Der Film ist die Fortsetzung der islamkritischen Komödie "Womit haben wir das verdient?". Zweite Hauptfigur neben Mutter Wanda (Carolin Peters) war damals ihre Tochter. Das Regiedebüt der österreichischen Drehbuchautorin Eva Spreitzhofer handelte vom typischen Pubertätskonflikt zwischen Kindern und Eltern, allerdings kräftig zugespitzt:
Wanda ist Atheistin, hat ihre Töchter feministisch erzogen, hält muslimische Kopfbedeckungen für ein Zeichen patriarchalischer Unterdrückung und ist entsprechend schockiert, als die 16-jährige Nina (Chantal Zitzenbacher) eines Tages mit Hidschab erscheint und fortan Fatima genannt werden möchte. Das Kopftuch trägt Nina immer noch, aber nur an drei Tagen; in der restlichen Woche legt sie es als Zeichen der Solidarität mit der iranischen Revolution ab.

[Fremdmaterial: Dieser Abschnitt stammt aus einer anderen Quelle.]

(** X17: the hook exits with [0] exactly when lint-staged, the tests, the
    type check and the audit all exit with [0], and it prints its last
    line, that all checks passed, exactly then. *)
Theorem hook_passes_iff (status : string -> N) :
  (snd (Hook.pre_commit_enhanced status) = 0%N
   <-> (forall c, In c Hook.commands -> status c = 0%N))
  /\ (In "✅ All pre-commit checks passed!" (fst (Hook.pre_commit_enhanced status))
      <-> snd (Hook.pre_commit_enhanced status) = 0%N).
Proof.
  hook_cases status; (split; split; intros H);
    try solve
      [ reflexivity
      | contradiction
      | intros c [<-|[<-|[<-|[<-|[]]]]]; assumption
      | simpl; tauto
      | exfalso; simpl in H;
        repeat (destruct H as [H|H]; [discriminate|]); contradiction
      | exfalso;
        first [ apply H1 | apply H2 | apply H3 | apply H4 ];
        apply H; simpl; tauto ].
Qed.

(** X18: when one of the four commands fails, the hook stops at the first
    that does: it exits with the status of that command, and it has
    printed its heading and the announcements of the commands up to that
    one, and nothing of the later ones, whose status plays no part. *)
Theorem hook_stops_at_first_failure (status : string -> N) (c : string) :
  Hook.first_failure status Hook.commands = Some c ->
  status c <> 0%N
  /\ Hook.pre_commit_enhanced status
     = ("🔍 Running enhanced pre-commit checks..."
        :: map Hook.announcement (Hook.through (String.eqb c) Hook.commands),
        status c).
Proof.
  hook_cases status; intros H; inversion H; subst; clear H;
    (split; [assumption | reflexivity]).
Qed.

Lemma hook_stops_at_first_failure_witness :
  Hook.only_fails "npm run test:run" 2 "npm run test:run" <> 0%N
  /\ Hook.pre_commit_enhanced (Hook.only_fails "npm run test:run" 2)
     = (["🔍 Running enhanced pre-commit checks...";
         "📝 Running lint-staged...";
         "🧪 Running tests..."],
        2%N).
Proof.
  exact (hook_stops_at_first_failure (Hook.only_fails "npm run test:run" 2)
           "npm run test:run" eq_refl).
Defined.

(* ===================================================================== *)
(** ** The project setup and package.json *)
(* ===================================================================== *)

Lemma lookup_find (name : string) (props : list (string * JSValue)) :
  lookup name props = match Setup.find name props with
                      | Some v => v
                      | None => JUndefined
                      end.
Proof.
  induction props as [|[k v] props IH]; simpl; [reflexivity|].
  destruct (String.eqb k name); [reflexivity | exact IH].
Qed.

Lemma find_set_prop_eq (name : string) (value : JSValue) (props : list (string * JSValue)) :
  Setup.find name (Setup.set_prop name value props) = Some value.
Proof.
  induction props as [|[k v] props IH]; simpl.
  - now rewrite String.eqb_refl.
  - destruct (String.eqb k name) eqn:Hk; simpl; rewrite Hk; [reflexivity | exact IH].
Qed.

Lemma find_set_prop_ne (name other : string) (value : JSValue)
    (props : list (string * JSValue)) :
  other <> name ->
  Setup.find other (Setup.set_prop name value props) = Setup.find other props.
Proof.
  intros Hne. induction props as [|[k v] props IH]; simpl.
  - destruct (String.eqb_spec name other); [congruence | reflexivity].
  - destruct (String.eqb_spec k name) as [->|Hk]; simpl.
    + destruct (String.eqb_spec name other); [congruence | reflexivity].
    + destruct (String.eqb k other); [reflexivity | exact IH].
Qed.

Lemma set_prop_same (name : string) (value : JSValue) (props : list (string * JSValue)) :
  Setup.find name props = Some value -> Setup.set_prop name value props = props.
Proof.
  induction props as [|[k v] props IH]; simpl; [discriminate|].
  destruct (String.eqb k name) eqn:Hk.
  - intros H; inversion H; subst. reflexivity.
  - intros H. now rewrite (IH H).
Qed.

Lemma lookup_set_prop_eq (name : string) (value : JSValue)
    (props : list (string * JSValue)) :
  lookup name (Setup.set_prop name value props) = value.
Proof. now rewrite lookup_find, find_set_prop_eq. Qed.

(** X19: on a package.json that is an object, [setupLintStaged] writes
    nothing when a [lint-staged] configuration is there already; when
    there is none it writes the file once, with the default configuration
    under [lint-staged] and every other property as it was; and on the
    file it has written it writes nothing again. *)
Theorem setupLintStaged_adds_once (props : list (string * JSValue)) :
  (truthy (lookup "lint-staged" props) = true ->
   forall write,
     Setup.written (fst (Setup.setupLintStaged (inr (JObject props)) write)) = []
     /\ snd (Setup.setupLintStaged (inr (JObject props)) write) = inr tt)
  /\ (truthy (lookup "lint-staged" props) = false ->
      let props' := Setup.set_prop "lint-staged" Setup.lint_staged_config props in
      Setup.written (fst (Setup.setupLintStaged (inr (JObject props)) None))
      = [JObject props']
      /\ lookup "lint-staged" props' = Setup.lint_staged_config
      /\ (forall name, name <> "lint-staged" ->
                       Setup.find name props' = Setup.find name props)
      /\ forall write,
           Setup.written (fst (Setup.setupLintStaged (inr (JObject props')) write)) = []).
Proof.
  split.
  - intros Hthere write. unfold Setup.setupLintStaged. simpl. rewrite Hthere.
    split; reflexivity.
  - intros Habsent. cbv zeta. repeat split.
    + unfold Setup.setupLintStaged. simpl. rewrite Habsent. reflexivity.
    + apply lookup_set_prop_eq.
    + intros name Hne. now apply find_set_prop_ne.
    + intros write. unfold Setup.setupLintStaged. simpl.
      rewrite lookup_set_prop_eq. reflexivity.
Qed.

Lemma setupLintStaged_adds_once_witness :
  Setup.written (fst (Setup.setupLintStaged (inr (JObject Setup.sample_package)) None))
  = [JObject (Setup.sample_package
              ++ [("lint-staged", Setup.lint_staged_config)])].
Proof.
  exact (proj1 (proj2 (setupLintStaged_adds_once Setup.sample_package) eq_refl)).
Defined.

Lemma extend_object_quality_find (base : list (string * JSValue)) :
  let scripts := Setup.extend_object base Setup.qualityScripts in
  (forall name command,
      In (name, command) Setup.qualityScripts -> Setup.find name scripts = Some command)
  /\ (forall name,
        Setup.is_quality_script name = false ->
        Setup.find name scripts = Setup.find name base).
Proof.
  cbv zeta. unfold Setup.extend_object, Setup.qualityScripts. cbn [fold_left fst snd].
  split.
  - intros name command [H|[H|[H|[H|[]]]]]; inversion H; subst;
      repeat first [ apply find_set_prop_eq
                   | rewrite find_set_prop_ne by discriminate ].
  - intros name Hname. unfold Setup.is_quality_script, Setup.qualityScripts in Hname.
    cbn [existsb fst] in Hname.
    repeat (apply orb_false_iff in Hname as [? Hname]).
    repeat match goal with
           | H : String.eqb _ name = false |- _ => apply String.eqb_neq in H
           end.
    rewrite !find_set_prop_ne by congruence. reflexivity.
Qed.

(** X20: on a package.json that is an object, [setupQualityScripts]
    writes the file once.  In what it writes, each of the four quality
    scripts has its command, also where the project had a script of that
    name; every other script is the project's own; and every property of
    package.json other than [scripts] is as it was. *)
Theorem setupQualityScripts_result (props : list (string * JSValue)) :
  exists scripts,
    Setup.written (fst (Setup.setupQualityScripts (inr (JObject props)) None))
    = [JObject (Setup.set_prop "scripts" (JObject scripts) props)]
    /\ (forall name command,
           In (name, command) Setup.qualityScripts ->
           Setup.find name scripts = Some command)
    /\ (forall name,
           Setup.is_quality_script name = false ->
           Setup.find name scripts
           = Setup.find name (Setup.spread (lookup "scripts" props)))
    /\ (forall name,
           name <> "scripts" ->
           Setup.find name (Setup.set_prop "scripts" (JObject scripts) props)
           = Setup.find name props).
Proof.
  exists (Setup.extend_object (Setup.spread (lookup "scripts" props)) Setup.qualityScripts).
  split; [reflexivity|].
  destruct (extend_object_quality_find (Setup.spread (lookup "scripts" props)))
    as [Hq Hother].
  split; [exact Hq|]. split; [exact Hother|].
  intros name Hne. now apply find_set_prop_ne.
Qed.

Lemma extend_object_quality_idempotent (base : list (string * JSValue)) :
  let scripts := Setup.extend_object base Setup.qualityScripts in
  Setup.extend_object scripts Setup.qualityScripts = scripts.
Proof.
  cbv zeta. destruct (extend_object_quality_find base) as [Hq _]. cbv zeta in Hq.
  set (scripts := Setup.extend_object base Setup.qualityScripts) in *.
  unfold Setup.extend_object at 1. unfold Setup.qualityScripts at 1.
  cbn [fold_left fst snd].
  rewrite (set_prop_same "quality" _ scripts)
    by (apply Hq; unfold Setup.qualityScripts; simpl; tauto).
  rewrite (set_prop_same "quality:fix" _ scripts)
    by (apply Hq; unfold Setup.qualityScripts; simpl; tauto).
  rewrite (set_prop_same "outdated:check" _ scripts)
    by (apply Hq; unfold Setup.qualityScripts; simpl; tauto).
  apply set_prop_same. apply Hq. unfold Setup.qualityScripts. simpl. tauto.
Qed.

(** X21: [setupQualityScripts] changes nothing in a package.json it has
    written: applied to the properties it produced, it produces the same
    properties, in the same order. *)
Theorem setupQualityScripts_idempotent (props : list (string * JSValue)) :
  Setup.written (fst (Setup.setupQualityScripts (inr (JObject props)) None))
  = [JObject (Setup.with_quality_scripts props)]
  /\ Setup.written
       (fst (Setup.setupQualityScripts
               (inr (JObject (Setup.with_quality_scripts props))) None))
     = [JObject (Setup.with_quality_scripts props)].
Proof.
  split; [reflexivity|].
  change (Setup.written
            (fst (Setup.setupQualityScripts
                    (inr (JObject (Setup.with_quality_scripts props))) None)))
    with [JObject (Setup.with_quality_scripts (Setup.with_quality_scripts props))].
  f_equal. f_equal.
  unfold Setup.with_quality_scripts at 1.
  assert (Hscripts : lookup "scripts" (Setup.with_quality_scripts props)
                     = JObject (Setup.extend_object
                                  (Setup.spread (lookup "scripts" props))
                                  Setup.qualityScripts))
    by apply lookup_set_prop_eq.
  rewrite Hscripts. cbn [Setup.spread own_properties].
  rewrite extend_object_quality_idempotent.
  apply set_prop_same. apply find_set_prop_eq.
Qed.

Tilmann P. Gangloff, Diplom-Journalist und regelmäßiges Mitglied der Jury für den Grimme-Preis, schreibt freiberuflich unter anderem für das Portal evangelisch.de täglich TV-Tipps und setzt sich auch für "epd medien" mit dem Fernsehen auseinander. Auszeichnung: 2023 Bert-Donnepp-Preis - Deutscher Preis für Medienpublizistik (des Vereins der Freunde des Adolf-Grimme-Preises).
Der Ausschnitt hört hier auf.